In order to maintain a healthier weight, individuals must adhere to obesity-reducing behaviours that counteract physiological adaptations and other factors associated with weight regain. Creating an environment that favours healthy behaviour against the current backdrop, which encourages a positive energy balance has been, and is likely to remain, difficult.15 Although one size does not fit all in successfully maintaining weight loss,91 the use of anti-obesity medications and/or bariatric surgery are useful interventions that help to reset an individual’s physiology.
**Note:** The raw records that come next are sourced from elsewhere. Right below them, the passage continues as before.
(** Modelled from the spec: the user aggregator appends one [user] message
    per final transcript; the generation stage takes a trigger from the
    queue and starts an utterance, holding a provider handle; generated
    segments extend the utterance in flight; at the end-of-utterance
    marker the assistant aggregator appends one [assistant] message with
    the whole text and the handle is released.  A cancelled task does none
    of these. *)
Definition advance (act : Activity) (s : t) : t :=
  if cancelled s then s
  else match act, in_flight s, injected s with
       | final_transcript text, _, _ =>
           {| context := context s ++ [{| role := "user"; content := text |}];
              injected := injected s;
              in_flight := in_flight s;
              handles := handles s;
              cancelled := false |}
       | take_trigger, None, context_trigger :: rest =>
           {| context := context s;
              injected := rest;
              in_flight := Some EmptyString;
              handles := S (handles s);
              cancelled := false |}
       | generate segment, Some text, _ =>
           {| context := context s;
              injected := injected s;
              in_flight := Some (text +:+ segment);
              handles := handles s;
              cancelled := false |}
       | end_of_utterance, Some text, _ =>
           {| context := context s ++ [{| role := "assistant"; content := text |}];
              injected := injected s;
              in_flight := None;
              handles := pred (handles s);
              cancelled := false |}
       | _, _, _ => s
       end.

End SessionTask.

(** Modelled from the spec: a call of a handler, replayed on the session
    task: each queued context frame is injected as a context-snapshot
    trigger, and [cancel] is [cancel()]. *)
Definition perform (s : SessionTask.t) (c : TaskCall) : SessionTask.t :=
  match c with
  | queue_frames frames =>
      foldl (λ s _, SessionTask.inject SessionTask.context_trigger s) s frames
  | cancel => SessionTask.cancel s
  end.

(** Modelled from the spec: the life of a session task is a sequence of
    controller calls and stage activities, in any interleaving. *)
Inductive Step :=
| called (c : TaskCall)
| stage (act : SessionTask.Activity).

(** Modelled from the spec: one step of that life. *)
Definition step (s : SessionTask.t) (x : Step) : SessionTask.t :=
  match x with
  | called c => perform s c
  | stage act => SessionTask.advance act s
  end.

(** Modelled from the spec: a whole sequence of steps, oldest first. *)
Definition steps (xs : list Step) (s : SessionTask.t) : SessionTask.t :=
  foldl step s xs.

(** The call an effect makes on task [t], if it makes one. *)
Definition call_on (t : ref) (e : Effect) : option TaskCall :=
  match e with
  | task_call t' c => if decide (t' = t) then Some c else None
  | _ => None
  end.

(** The calls an event sequence makes on the agent's task, oldest first. *)
Definition calls_of (a : Agent) (evs : list ChannelEvent) : list TaskCall :=
  omap (call_on (task a)) (concat (map (handler a) evs)).

(** ** Event sequences *)

(** The hours of the connections of an event sequence, oldest first. *)
Definition connection_hours (evs : list ChannelEvent) : list Z :=
  omap (λ ev, match ev with
              | connected _ current_hour => Some current_hour
              | disconnected _ => None
              end) evs.

(** The call each handler makes on the task. *)
Definition event_call (a : Agent) (ev : ChannelEvent) : TaskCall :=
  match ev with
  | connected _ _ => queue_frames [OpenAILLMContextFrame (context a)]
  | disconnected _ => cancel
  end.

(** The lines each handler logs. *)
Definition event_log (ev : ChannelEvent) : list LogRecord :=
  match ev with
  | connected client current_hour =>
      [log_client_connected client; log_context_message (context_message current_hour)]
  | disconnected client => [log_client_disconnected client]
  end.

(** The directive sentences found in a log. *)
Definition logged_directives (rs : list LogRecord) : list string :=
  omap (λ r, match r with log_context_message s => Some s | _ => None end) rs.

(** * Properties *)

(** ** One effect at a time *)

Lemma run_app es1 es2 w : run (es1 ++ es2) w = run es2 (run es1 w).
Proof. apply foldl_app. Qed.

Lemma run_cons e es w : run (e :: es) w = run es (run_effect w e).
Proof. reflexivity. Qed.

Lemma run_nil w : run [] w = w.
Proof. reflexivity. Qed.

Lemma get_messages_log c w r :
  get_messages c (run_effect w (logger_info r)) = get_messages c w.
Proof. reflexivity. Qed.

Lemma get_messages_task c w t k :
  get_messages c (run_effect w (task_call t k)) = get_messages c w.
Proof. reflexivity. Qed.

Lemma get_messages_append_same c w m :
  is_Some (lists w !! context_messages c) →
  get_messages c (run_effect w (list_append (context_messages c) m))
  = get_messages c w ++ [m].
Proof.
  intros [ms Hms]. unfold get_messages. simpl.
  rewrite lookup_alter_eq, Hms. reflexivity.
Qed.

Lemma get_messages_append_other c w l m :
  l ≠ context_messages c →
  get_messages c (run_effect w (list_append l m)) = get_messages c w.
Proof.
  intros Hne. unfold get_messages. simpl.
  rewrite lookup_alter_ne by done. reflexivity.
Qed.

Lemma calls_receive t w k :
  is_Some (tasks w !! t) →
  calls t (run_effect w (task_call t k)) = calls t w ++ [k].
Proof.
  intros [o Ho]. unfold calls. simpl.
  rewrite lookup_alter_eq, Ho. reflexivity.
Qed.

Lemma calls_receive_other t t' w k :
  t' ≠ t →
  calls t (run_effect w (task_call t' k)) = calls t w.
Proof.
  intros Hne. unfold calls. simpl.
  rewrite lookup_alter_ne by done. reflexivity.
Qed.

(** No effect allocates or frees an object. *)
Lemma run_effect_dom w e :
  dom (lists (run_effect w e)) = dom (lists w)
  ∧ dom (tasks (run_effect w e)) = dom (tasks w).
Proof.
  destruct e; simpl; split; try reflexivity; apply dom_alter_L.
Qed.

Lemma run_dom es w :
  dom (lists (run es w)) = dom (lists w) ∧ dom (tasks (run es w)) = dom (tasks w).
Proof.
  revert w. induction es as [|e es IH]; intros w; [done|].
  rewrite run_cons. destruct (IH (run_effect w e)) as [-> ->].
  apply run_effect_dom.
Qed.

Lemma wired_run a w es : wired a w → wired a (run es w).
Proof.
  intros [Hc Hp Hm Ht]. destruct (run_dom es w) as [Hl Hk].
  split; [done | done | |]; apply elem_of_dom.
  - rewrite Hl. by apply elem_of_dom.
  - rewrite Hk. by apply elem_of_dom.
Qed.

Lemma wired_init : wired agent world0.
Proof.
  split; [reflexivity | reflexivity | |]; simpl.
  - rewrite lookup_singleton_eq. by eexists.
  - rewrite lookup_singleton_eq. by eexists.
Qed.

(** ** What a connection does to the store *)

Lemma connected_messages a w client h :
  wired a w →
  get_messages (context a) (run (on_client_connected a client h) w)
  = get_messages (context a) w ++ [greeting_message h].
Proof.
  intros [Hc Hp Hm Ht]. unfold on_client_connected.
  rewrite !run_cons, run_nil.
  rewrite get_messages_task. rewrite <- Hc.
  rewrite get_messages_append_same; [reflexivity|].
  simpl. by rewrite Hc.
Qed.

Lemma connected_calls a w client h :
  wired a w →
  calls (task a) (run (on_client_connected a client h) w)
  = calls (task a) w ++ [queue_frames [OpenAILLMContextFrame (context a)]].
Proof.
  intros [Hc Hp Hm Ht]. unfold on_client_connected.
  rewrite !run_cons, run_nil.
  rewrite calls_receive by done.
  unfold get_context_frame. simpl. rewrite Hp. reflexivity.
Qed.

Lemma connected_log a w client h :
  log (run (on_client_connected a client h) w)
  = log w ++ [log_client_connected client; log_context_message (context_message h)].
Proof. simpl. by rewrite <- app_assoc. Qed.

(** ** What a disconnection does to the store *)

Lemma disconnected_lists a w client :
  lists (run (on_client_disconnected a client) w) = lists w.
Proof. reflexivity. Qed.

Lemma disconnected_calls a w client :
  wired a w →
  calls (task a) (run (on_client_disconnected a client) w)
  = calls (task a) w ++ [cancel].
Proof.
  intros [Hc Hp Hm Ht]. unfold on_client_disconnected.
  rewrite !run_cons, run_nil. by rewrite calls_receive.
Qed.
In the long term, interventions that alter the physiology of body weight control are likely to be more efficacious than behavioural interventions, such as counselling and social support to influence an individual’s motivation and perseverance.15 The control of body weight physiology will allow adoption of lifestyle modifications, including eating a low-calorie diet, and undertaking increased physical activity.15

There is a continuing need to develop effective weight loss management strategies that, similar to anti-obesity medications, alter the physiology of body weight favouring weight loss and maintenance. Approaches that address the hedonic response to food or prevent chronic glial cell activation should also be explored as they may also be of benefit in preventing weight regain. Having an increased understanding of weight loss and the physiology of weight regain will facilitate the development of future strategies, including better methods of lifestyle modification (diet and exercise), but with emphasis on pharmacological and/or surgical interventions, to help post-obese individuals maintain their loss of body weight.